_Your objective_
Output all of the records exactly, word for word.
##############################
(** X14. Handling a [log] message never changes the current download or
  the two buttons, and adds exactly one line to the log. It moves the
  counters by at most one event: each of [downloaded], [skipped] and
  [errors] stays or grows by one, their sum grows by at most one,
  [total] never shrinks and only changes when none of the three does,
  and a message that is not text changes no counter at all. *)
Theorem log_message_counts_at_most_once (now : string) (data : Json) (p : App.Page) :
prop data "type" = Some (JString "log") ->
exists p',
  App.handleWebSocketMessage Math_round_percent now data p = Normal p' /\
  App.currentDownloadId p' = App.currentDownloadId p /\
  App.startBtn_disabled p' = App.startBtn_disabled p /\
  App.cancelBtn_disabled p' = App.cancelBtn_disabled p /\
  (exists line, App.logContainer p' = App.logContainer p ++ [line]) /\
  let s := App.downloadStats p in
  let s' := App.downloadStats p' in
  (App.downloaded s <= App.downloaded s' <= App.downloaded s + 1)%Z /\
  (App.skipped s <= App.skipped s' <= App.skipped s + 1)%Z /\
  (App.errors s <= App.errors s' <= App.errors s + 1)%Z /\
  (App.processed s <= App.processed s' <= App.processed s + 1)%Z /\
  (App.total s <= App.total s')%Z /\
  (App.total s' <> App.total s -> App.processed s' = App.processed s) /\
  ((forall text, App.log_message data <> Some (JString text)) -> s' = s).
Proof.
intros Ht. destruct data; try done.
unfold App.handleWebSocketMessage. rewrite Ht. cbn [String.eqb Ascii.eqb Bool.eqb].
eexists. split; [reflexivity|].
unfold App.handleLogMessage.
set (data := JObject fields) in *.
set (full := if truthy (prop data "originator") then _ else _).
set (p1 := App.addLog now full (prop data "level") p).
assert (Hline : exists line, App.logContainer p1 = App.logContainer p ++ [line])
  by (eexists; reflexivity).
destruct (App.log_message data) as [[| | |text| |]|] eqn:Hm;
  try (split_and!; try done; unfold App.processed; simpl; lia).
destruct (count_message_stats text p1)
  as ((H1 & H2 & H3 & H4) & Hd & Hs & He & Hp & Htot & Hex & _).
destruct Hline as [line Hline].
split; [by rewrite H1|]. split; [by rewrite H2|]. split; [by rewrite H3|].
split; [exists line; by rewrite H4|].
split; [exact Hd|]. split; [exact Hs|]. split; [exact He|]. split; [exact Hp|].
split; [exact Htot|]. split; [exact Hex|].
intros H. by destruct (H text).
Qed.

(** X13. A [complete], [error] or [cancelled] message puts the page back
  to idle whatever download it is about: its [downloadId] is not
  compared with the current one. The current download is forgotten, the
  start button is enabled and the cancel button disabled, one line is
  logged, the counters stay, and a click on cancel sends no request. *)
Theorem terminal_message_idles_the_page (now type : string) (data : Json)
  (p : App.Page) :
prop data "type" = Some (JString type) ->
type = "complete" \/ type = "error" \/ type = "cancelled" ->
exists p',
  App.handleWebSocketMessage Math_round_percent now data p = Normal p' /\
  App.currentDownloadId p' = Some JNull /\
  App.startBtn_disabled p' = false /\
  App.cancelBtn_disabled p' = true /\
  App.cancel_click p' = None /\
  App.downloadStats p' = App.downloadStats p /\
  exists line, App.logContainer p' = App.logContainer p ++ [line].
Proof.
intros Ht Htype. destruct data; try done.
unfold App.handleWebSocketMessage. rewrite Ht.
destruct Htype as [-> | [-> | ->]]; cbn [String.eqb Ascii.eqb Bool.eqb];
  (eexists; split; [reflexivity|]; split_and!; try done; eexists; reflexivity).
Qed.

(** X15. A frame that is not JSON, that is [null], or whose [type] is
  none of [log], [complete], [error] and [cancelled] leaves the page
  exactly as it was. *)
Theorem other_frames_are_ignored (now : string) (parsed : Completion Json)
  (p : App.Page) :
(parsed = Throw \/ parsed = Normal JNull \/
 exists data, parsed = Normal data /\
   forall type, prop data "type" = Some (JString type) ->
     type <> "log" /\ type <> "complete" /\ type <> "error" /\ type <> "cancelled") ->
App.onmessage Math_round_percent now parsed p = p.
Proof.
intros [-> | [-> | (data & -> & Htype)]]; try done.
unfold App.onmessage, App.handleWebSocketMessage.
destruct data; try done;
  (destruct (prop _ "type") as [[| | |type| |]|] eqn:Ht; try done;
   destruct (Htype type eq_refl) as (H1 & H2 & H3 & H4);
   by rewrite (proj2 (String.eqb_neq _ _) H1), (proj2 (String.eqb_neq _ _) H2),
        (proj2 (String.eqb_neq _ _) H3), (proj2 (String.eqb_neq _ _) H4)).
Qed.
End Script.

Lemma terminal_message_idles_the_page_witness :
  let data := JObject [("type", JString "complete"); ("downloadId", JString "99");
                       ("message", JString "Download completed successfully")] in
  exists p',
    App.handleWebSocketMessage percent_sample "10:00:00" data sample_page = Normal p' /\
    App.currentDownloadId p' = Some JNull /\
    App.cancel_click p' = None.
Proof.
  intros data.
  destruct (terminal_message_idles_the_page percent_sample "10:00:00" "complete" data
              sample_page eq_refl) as (p' & Hp & Hid & _ & _ & Hclick & _).
  { by left. }
  exists p'. split; [exact Hp|]. split; [exact Hid|exact Hclick].
Defined.

Lemma log_message_counts_at_most_once_witness :
  let data := JObject [("type", JString "log"); ("level", JString "info");
                       ("originator", JString "Downloader");
                       ("message", JArray [JString "Downloading"; JNumber 12;
                                           JString "images"])] in
  exists p',
    App.handleWebSocketMessage percent_sample "10:00:00" data sample_page = Normal p' /\
    App.currentDownloadId p' = Some (JString "17") /\
    (App.total (App.downloadStats sample_page) <= App.total (App.downloadStats p'))%Z.
Proof.
  intros data.
  destruct (log_message_counts_at_most_once percent_sample "10:00:00" data sample_page
              eq_refl) as (p' & Hp & Hid & _ & _ & _ & _ & _ & _ & _ & Ht & _).
  exists p'. split; [exact Hp|]. split; [exact Hid|exact Ht].
Defined.

Lemma other_frames_are_ignored_witness :
  App.onmessage percent_sample "10:00:00"
    (Normal (JObject [("type", JString "progress")])) sample_page = sample_page.
Proof.
  apply other_frames_are_ignored. right. right. eexists. split; [reflexivity|].
  intros type [= <-]. split_and!; discriminate.
Defined.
##############################
_Task response_
(** X14. Handling a [log] message never changes the current download or
  the two buttons, and adds exactly one line to the log. It moves the
  counters by at most one event: each of [downloaded], [skipped] and
  [errors] stays or grows by one, their sum grows by at most one,
  [total] never shrinks and only changes when none of the three does,
  and a message that is not text changes no counter at all. *)
Theorem log_message_counts_at_most_once (now : string) (data : Json) (p : App.Page) :
prop data "type" = Some (JString "log") ->
exists p',
  App.handleWebSocketMessage Math_round_percent now data p = Normal p' /\
  App.currentDownloadId p' = App.currentDownloadId p /\
  App.startBtn_disabled p' = App.startBtn_disabled p /\
  App.cancelBtn_disabled p' = App.cancelBtn_disabled p /\
  (exists line, App.logContainer p' = App.logContainer p ++ [line]) /\
  let s := App.downloadStats p in
  let s' := App.downloadStats p' in
  (App.downloaded s <= App.downloaded s' <= App.downloaded s + 1)%Z /\
  (App.skipped s <= App.skipped s' <= App.skipped s + 1)%Z /\
  (App.errors s <= App.errors s' <= App.errors s + 1)%Z /\
  (App.processed s <= App.processed s' <= App.processed s + 1)%Z /\
  (App.total s <= App.total s')%Z /\
  (App.total s' <> App.total s -> App.processed s' = App.processed s) /\
  ((forall text, App.log_message data <> Some (JString text)) -> s' = s).
Proof.
intros Ht. destruct data; try done.
unfold App.handleWebSocketMessage. rewrite Ht. cbn [String.eqb Ascii.eqb Bool.eqb].
eexists. split; [reflexivity|].
unfold App.handleLogMessage.
set (data := JObject fields) in *.
set (full := if truthy (prop data "originator") then _ else _).
set (p1 := App.addLog now full (prop data "level") p).
assert (Hline : exists line, App.logContainer p1 = App.logContainer p ++ [line])
  by (eexists; reflexivity).
destruct (App.log_message data) as [[| | |text| |]|] eqn:Hm;
  try (split_and!; try done; unfold App.processed; simpl; lia).
destruct (count_message_stats text p1)
  as ((H1 & H2 & H3 & H4) & Hd & Hs & He & Hp & Htot & Hex & _).
destruct Hline as [line Hline].
split; [by rewrite H1|]. split; [by rewrite H2|]. split; [by rewrite H3|].
split; [exists line; by rewrite H4|].
split; [exact Hd|]. split; [exact Hs|]. split; [exact He|]. split; [exact Hp|].
split; [exact Htot|]. split; [exact Hex|].
intros H. by destruct (H text).
Qed.

(** X13. A [complete], [error] or [cancelled] message puts the page back
  to idle whatever download it is about: its [downloadId] is not
  compared with the current one. The current download is forgotten, the
  start button is enabled and the cancel button disabled, one line is
  logged, the counters stay, and a click on cancel sends no request. *)
Theorem terminal_message_idles_the_page (now type : string) (data : Json)
  (p : App.Page) :
prop data "type" = Some (JString type) ->
type = "complete" \/ type = "error" \/ type = "cancelled" ->
exists p',
  App.handleWebSocketMessage Math_round_percent now data p = Normal p' /\
  App.currentDownloadId p' = Some JNull /\
  App.startBtn_disabled p' = false /\
  App.cancelBtn_disabled p' = true /\
  App.cancel_click p' = None /\
  App.downloadStats p' = App.downloadStats p /\
  exists line, App.logContainer p' = App.logContainer p ++ [line].
Proof.
intros Ht Htype. destruct data; try done.
unfold App.handleWebSocketMessage. rewrite Ht.
destruct Htype as [-> | [-> | ->]]; cbn [String.eqb Ascii.eqb Bool.eqb];
  (eexists; split; [reflexivity|]; split_and!; try done; eexists; reflexivity).
Qed.

(** X15. A frame that is not JSON, that is [null], or whose [type] is
  none of [log], [complete], [error] and [cancelled] leaves the page
  exactly as it was. *)
Theorem other_frames_are_ignored (now : string) (parsed : Completion Json)
  (p : App.Page) :
(parsed = Throw \/ parsed = Normal JNull \/
 exists data, parsed = Normal data /\
   forall type, prop data "type" = Some (JString type) ->
     type <> "log" /\ type <> "complete" /\ type <> "error" /\ type <> "cancelled") ->
App.onmessage Math_round_percent now parsed p = p.
Proof.
intros [-> | [-> | (data & -> & Htype)]]; try done.
unfold App.onmessage, App.handleWebSocketMessage.
destruct data; try done;
  (destruct (prop _ "type") as [[| | |type| |]|] eqn:Ht; try done;
   destruct (Htype type eq_refl) as (H1 & H2 & H3 & H4);
   by rewrite (proj2 (String.eqb_neq _ _) H1), (proj2 (String.eqb_neq _ _) H2),
        (proj2 (String.eqb_neq _ _) H3), (proj2 (String.eqb_neq _ _) H4)).
Qed.
End Script.

Lemma terminal_message_idles_the_page_witness :
  let data := JObject [("type", JString "complete"); ("downloadId", JString "99");
                       ("message", JString "Download completed successfully")] in
  exists p',
    App.handleWebSocketMessage percent_sample "10:00:00" data sample_page = Normal p' /\
    App.currentDownloadId p' = Some JNull /\
    App.cancel_click p' = None.
Proof.
  intros data.
  destruct (terminal_message_idles_the_page percent_sample "10:00:00" "complete" data
              sample_page eq_refl) as (p' & Hp & Hid & _ & _ & Hclick & _).
  { by left. }
  exists p'. split; [exact Hp|]. split; [exact Hid|exact Hclick].
Defined.

Lemma log_message_counts_at_most_once_witness :
  let data := JObject [("type", JString "log"); ("level", JString "info");
                       ("originator", JString "Downloader");
                       ("message", JArray [JString "Downloading"; JNumber 12;
                                           JString "images"])] in
  exists p',
    App.handleWebSocketMessage percent_sample "10:00:00" data sample_page = Normal p' /\
    App.currentDownloadId p' = Some (JString "17") /\
    (App.total (App.downloadStats sample_page) <= App.total (App.downloadStats p'))%Z.
Proof.
  intros data.
  destruct (log_message_counts_at_most_once percent_sample "10:00:00" data sample_page
              eq_refl) as (p' & Hp & Hid & _ & _ & _ & _ & _ & _ & _ & Ht & _).
  exists p'. split; [exact Hp|]. split; [exact Hid|exact Ht].
Defined.

Lemma other_frames_are_ignored_witness :
  App.onmessage percent_sample "10:00:00"
    (Normal (JObject [("type", JString "progress")])) sample_page = sample_page.
Proof.
  apply other_frames_are_ignored. right. right. eexists. split; [reflexivity|].
  intros type [= <-]. split_and!; discriminate.
Defined.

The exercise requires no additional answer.